HIPAA’s security rules break down into three factors.
- Administrative, which requires that all personnel follow strict guidelines to assure that sensitive information is accurate and handled properly.
- Physical, which deals with the methods of data storage as well as how and by whom that data is accessed.
- Technical, which covers the means by which the first two are achieved.
Any payables automation solution meant to work in healthcare must ensure that these guidelines are met. In the iPayables solution, this is done by, first, taking paper – the weakest link in secure record-keeping – out of the equation. Second, providing a central storage place for all data coming and going between the AP department and outside suppliers and subcontractors. Third, offering its own secure methods of access so that only authorized personnel can see that data. And finally, our system tracks who has seen, or edited, what invoices and when they saw, or edited, them.

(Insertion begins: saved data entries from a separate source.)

Lemma link_new_inv receive_maximum : link_inv (link_new receive_maximum).
Proof.
  split; [|split; [|split]].
  - split; [apply cs_new_inv|]. intros id p. cbn. by rewrite lookup_empty.
  - intros id. eapply phase_of; [apply (idle id [])|..]; try done; cbn; [by rewrite ?lookup_empty..|constructor].
  - by intros pk ?%not_elem_of_nil.
  - by intros pk ?%not_elem_of_nil.
Qed.

Lemma link_reachable_inv l l' : link_inv l → rtc link_step l l' → link_inv l'.
Proof. intros Hi Hrtc. induction Hrtc; eauto using link_step_inv. Qed.

(** ** Completion

    After a reconnection every unfinished exchange has a packet in transit, each delivery moves
    it one message further, and the handshake is finite. *)
Definition active_at (id : Z) (l : link) : Prop :=
  (cs_unacknowledged_publishes (lk_client l) !! id = None ∧
   cs_unacknowledged_pubrels (lk_client l) !! id = None) ∨
  about id (lk_up l ++ lk_down l) ≠ [].
Definition active (l : link) : Prop := ∀ id, active_at id l.

(** The messages of the handshake still to come. *)
Definition rank (pk : MqttPacket) : nat :=
  match pk with Publish5 _ => 4 | PubRec5 _ => 3 | PubRel5 _ => 2 | _ => 1 end.
Definition measure (l : link) : nat := sum_list_with rank (lk_up l ++ lk_down l).

Lemma active_frame id l l' :
  active l → active_at id l' →
  (∀ i, i ≠ id →
    cs_unacknowledged_publishes (lk_client l') !! i = cs_unacknowledged_publishes (lk_client l) !! i ∧
    cs_unacknowledged_pubrels (lk_client l') !! i = cs_unacknowledged_pubrels (lk_client l) !! i ∧
    about i (lk_up l' ++ lk_down l') = about i (lk_up l ++ lk_down l)) →
  active l'.
Proof.
  intros Ha Hid Hne i. destruct (decide (i = id)) as [->|Hi]; [done|].
  destruct (Hne i Hi) as (H1 & H2 & H3). unfold active_at. rewrite H1, H2, H3. apply Ha.
Qed.

Lemma about_move i id pk pk' l k :
  exchange_id pk = Some id → exchange_id pk' = Some id → i ≠ id →
  about i (l ++ k ++ [pk']) = about i ((pk :: l) ++ k).
Proof.
  intros H1 H2 Hi. cbn [app]. rewrite (about_cons_ne i pk) by congruence.
  rewrite !about_app, (about_cons_ne i pk') by congruence. by rewrite app_nil_r.
Qed.

Lemma about_nonempty id pk l : pk ∈ l → exchange_id pk = Some id → about id l ≠ [].
Proof.
  intros Hin Hid E. assert (pk ∈ about id l) as Hx by by apply list_elem_of_filter.
  rewrite E in Hx. by apply not_elem_of_nil in Hx.
Qed.

Lemma deliver_up l pk up :
  link_inv l → active l → lk_up l = pk :: up →
  ∃ l', link_step l l' ∧ active l' ∧ (measure l' < measure l)%nat ∧ lk_sent l' = lk_sent l.
Proof.
  intros Hinv Ha Hl. destruct (up_head l Hinv _ _ Hl) as (id & Hid & Habout & _).
  destruct Hinv as ([Hc Hqos] & Hph & _ & _).
  assert ((∃ p, pk = Publish5 p ∧ p5_qos p = 2) ∨ ∃ a, pk = PubRel5 a) as [(p & -> & Hq)|[a ->]].
  { pose proof (Hph id) as Hp. phase_cases Hp; rewrite Habout in Evu.
    - done.
    - destruct Hu as [Hu|(pk' & Hu & q & -> & Hdup)]; [congruence|]. left. exists q.
      split; [congruence|]. assert (p5_qos q = p5_qos pm) as -> by (by injection Hdup).
      eapply Hqos. by symmetry.
    - destruct Hu as [[? _]|[(pk' & Hu & (q & -> & Hdup) & _)|[? _]]]; [congruence| |congruence].
      left. exists q. split; [congruence|].
      assert (p5_qos q = p5_qos pm) as -> by (by injection Hdup). eapply Hqos. by symmetry.
    - destruct Hu as [Hu|Hu]; [congruence|]. right. exists (PacketIdAck5_new id 0 []). congruence.
    - destruct Hu as [[? _]|[[Hu _]|(? & ? & _)]]; [congruence| |congruence].
      right. exists (PacketIdAck5_new id 0 []). congruence. }
  - simpl in Hid. eexists. split.
    { eapply (do_up_publish _ map_to_list); [done|done|]. exact (incoming_publish_ok map_to_list _ p id Hid). }
    unfold ack_of. rewrite Hq. cbn [Z.eqb Pos.eqb option_list]. split_and!; [| |done].
    + eapply (active_frame id l); [done|right; cbn [lk_up lk_down]|].
      * eapply (about_nonempty _ (PubRec5 (PacketIdAck5_new id 0 []))); [set_solver|done].
      * intros i Hi. cbn [lk_client lk_up lk_down]. split_and!; [done|done|].
        rewrite Hl. by apply (about_move i id).
    + unfold measure. cbn [lk_up lk_down]. rewrite Hl, !sum_list_with_app. simpl. lia.
  - simpl in Hid. injection Hid as Hid. eexists. split; [exact (do_up_pubrel l a up Hl)|].
    cbn [ServerSession_handle_incoming_pubrel]. split_and!; [| |done].
    + eapply (active_frame id l); [done|right; cbn [lk_up lk_down]|].
      * eapply about_nonempty; [rewrite !elem_of_app; right; right; by apply list_elem_of_singleton|].
        simpl. by rewrite Hid.
      * intros i Hi. cbn [lk_client lk_up lk_down]. split_and!; [done|done|].
        rewrite Hl. apply (about_move i id); [simpl; by rewrite Hid..|done].
    + unfold measure. cbn [lk_up lk_down]. rewrite Hl, !sum_list_with_app. simpl. lia.
Qed.

Lemma deliver_down l pk down :
  link_inv l → active l → lk_up l = [] → lk_down l = pk :: down →
  ∃ l', link_step l l' ∧ active l' ∧ (measure l' < measure l)%nat ∧ lk_sent l' = lk_sent l.
Proof.
  intros Hinv Ha Hup Hl. destruct (down_head l Hinv _ _ Hl) as (id & Hid & Habout & _).
  destruct Hinv as (_ & Hph & _ & _).
  assert (pk = PubRec5 (PacketIdAck5_new id 0 []) ∨
    (∃ rc, pk = PubComp5 (PacketIdAck5_new id rc []) ∧
       cs_unacknowledged_publishes (lk_client l) !! id = None)) as [->|(rc & -> & Hp0)].
  { pose proof (Hph id) as Hp. phase_cases Hp; rewrite Habout in Evd; try done.
    - destruct Hu as [[_ ?]|[(? & _ & _ & ?)|[_ ?]]]; [congruence..|]. left. congruence.
    - destruct Hu as [[_ ?]|[[_ ?]|(rc & _ & ?)]]; [congruence..|]. right. exists rc.
      split; congruence. }
  - eexists. split; [eapply do_down_pubrec; [exact Hl|reflexivity]|].
    unfold ClientSession_handle_outgoing_pubrel. split_and!; [| |done].
    + eapply (active_frame id l); [done|right; cbn [lk_up lk_down]|].
      * eapply (about_nonempty _ (PubRel5 (PacketIdAck5_new id 0 []))); [set_solver|done].
      * intros i Hi. cbn [lk_client lk_up lk_down cs_with cs_unacknowledged_publishes
          cs_unacknowledged_pubrels a5_packet_id PacketIdAck5_new].
        rewrite lookup_delete_ne, lookup_insert_ne, Hup, Hl by done.
        split_and!; try done. cbn [app]. by rewrite !about_cons_ne by (simpl; congruence).
    + unfold measure. cbn [lk_up lk_down]. rewrite Hup, Hl. simpl. lia.
  - eexists. split; [exact (do_down_pubcomp l _ down Hl)|].
    unfold ClientSession_handle_incoming_pubcomp. split_and!; [| |done].
    + eapply (active_frame id l); [done|left; cbn; by rewrite lookup_delete_eq|].
      intros i Hi. cbn [lk_client lk_up lk_down cs_with cs_unacknowledged_publishes
        cs_unacknowledged_pubrels a5_packet_id PacketIdAck5_new].
      rewrite lookup_delete_ne, Hup, Hl by done. split_and!; try done.
      cbn [app]. by rewrite about_cons_ne by (simpl; congruence).
    + unfold measure. cbn [lk_up lk_down]. rewrite Hup, Hl. simpl. lia.
Qed.

Lemma drain_link l :
  link_inv l → active l →
  ∃ l', rtc link_step l l' ∧ link_inv l' ∧ active l' ∧ lk_up l' = [] ∧ lk_down l' = [] ∧
    lk_sent l' = lk_sent l.
Proof.
  remember (measure l) as n eqn:Hn. revert l Hn.
  induction n as [n IH] using lt_wf_ind. intros l -> Hinv Ha.
  assert ((lk_up l = [] ∧ lk_down l = []) ∨
    ∃ l', link_step l l' ∧ active l' ∧ (measure l' < measure l)%nat ∧ lk_sent l' = lk_sent l)
    as [[Hu Hd]|(l1 & Hs & Ha1 & Hm & Hsent)].
  { destruct (lk_up l) as [|pk up] eqn:Eu; [|right; by eapply deliver_up].
    destruct (lk_down l) as [|pk down] eqn:Ed; [by left|]. right. by eapply deliver_down. }
  - by exists l.
  - destruct (IH (measure l1) Hm l1 eq_refl) as (l' & Hrtc & Hi & Ha' & Hu & Hd & Hsent'); [|done|].
    { by eapply link_step_inv. }
    exists l'. split_and!; try done; [by eapply rtc_l|congruence].
Qed.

With InvoiceWorks®, all personal information concerning a patient can be retrieved and corrected electronically from one central location. Just as important, a full list of those who have seen that information is made available. This becomes even more important when audit time rolls around. However, with HIPAA compliant electronic invoicing, compliance is better assured because of the built-in security measures and centralized records.